● SUPPLIED MATERIAL:
(** C1: a path that resolves outside the root must be rejected before any
    operating-system call.  The check is a string prefix test, so with
    root /work the path ../work2/secret, which resolves to the sibling
    /work2/secret, is accepted and handed to the operating system by all
    six operations. *)
Theorem resolvePath_accepts_sibling_of_root :
  let fs := NodeFS.new "/" "/work" in
  let p := "../work2/secret" in
  NodeFS.basePath fs = "/work"
  ∧ NodeFS.resolvePath "/" fs p = Ok "/work2/secret"
  ∧ NodeFS.isWithin (NodeFS.basePath fs) "/work2/secret" = false
  ∧ ∀ (os : Os) (d : disk os),
      NodeFS.readFile "/" os fs p d = (os_readFile os "/work2/secret" d, d)
      ∧ (∀ c, NodeFS.writeFile "/" os fs p c d =
              io_bind (os_mkdir os "/work2" true)
                      (λ _, os_writeFile os "/work2/secret" c) d)
      ∧ NodeFS.readdir "/" os fs p d = (os_readdir os "/work2/secret" d, d)
      ∧ (∀ r, NodeFS.mkdir "/" os fs p r d = os_mkdir os "/work2/secret" r d)
      ∧ NodeFS.remove "/" os fs p d =
          io_bind (io_lift (os_stat os "/work2/secret"))
                  (λ stats, if isDirectory stats then os_rmdir os "/work2/secret"
                            else os_unlink os "/work2/secret") d
      ∧ NodeFS.stat "/" os fs p d = (os_stat os "/work2/secret" d, d).
Proof.
  assert (Hr : NodeFS.resolvePath "/" (NodeFS.new "/" "/work") "../work2/secret"
               = Ok "/work2/secret") by (vm_compute; reflexivity).
  assert (Hd : Path.dirname "/work2/secret" = "/work2") by (vm_compute; reflexivity).
  cbv zeta. split; [vm_compute; reflexivity|].
  split; [exact Hr|]. split; [vm_compute; reflexivity|].
  intros os d.
  unfold NodeFS.readFile, NodeFS.writeFile, NodeFS.readdir, NodeFS.mkdir,
    NodeFS.remove, NodeFS.stat.
  unfold mbind, io_mbind, io_bind, io_of_result.
  rewrite Hr, Hd. repeat split; done.
Qed.
Lemma filter_length_strict : forall (p q : Z -> bool) l y,
  (forall x, p x = true -> q x = true) -> In y l -> p y = false -> q y = true ->
  (length (filter p l) < length (filter q l))%nat.
Proof.
  intros p q l y Hpq; induction l as [|x l IH]; simpl; intros Hin Hpy Hqy; [contradiction|].
  destruct Hin as [->|Hin].
  - rewrite Hpy, Hqy; simpl.
    pose proof (filter_length_mono p q l Hpq); lia.
  - destruct (p x) eqn:Hp; [rewrite (Hpq x Hp); simpl; pose proof (IH Hin Hpy Hqy); lia|].
    destruct (q x); simpl; [pose proof (filter_length_mono p q l Hpq); lia|auto].
Qed.

Lemma count_greater_strict : forall col v1 v2,
  v1 < v2 -> In (Num v2) col -> (count_greater col v2 < count_greater col v1)%nat.
Proof.
  intros col v1 v2 Hlt Hin; unfold count_greater.
  apply (filter_length_strict _ _ _ v2).
  - intros x Hx; apply Z.ltb_lt in Hx; apply Z.ltb_lt; lia.
  - now apply nums_in.
  - apply Z.ltb_ge; lia.
  - apply Z.ltb_lt; lia.
Qed.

● EXERCISE: Starting at the line that contains "(length (filter p" and stopping after the line that contains "- destruct (p", write out every line exactly as it appears above, and no other line.

● EXERCISE RESULT:
  (length (filter p l) < length (filter q l))%nat.
Proof.
  intros p q l y Hpq; induction l as [|x l IH]; simpl; intros Hin Hpy Hqy; [contradiction|].
  destruct Hin as [->|Hin].
  - rewrite Hpy, Hqy; simpl.
    pose proof (filter_length_mono p q l Hpq); lia.
  - destruct (p x) eqn:Hp; [rewrite (Hpq x Hp); simpl; pose proof (IH Hin Hpy Hqy); lia|].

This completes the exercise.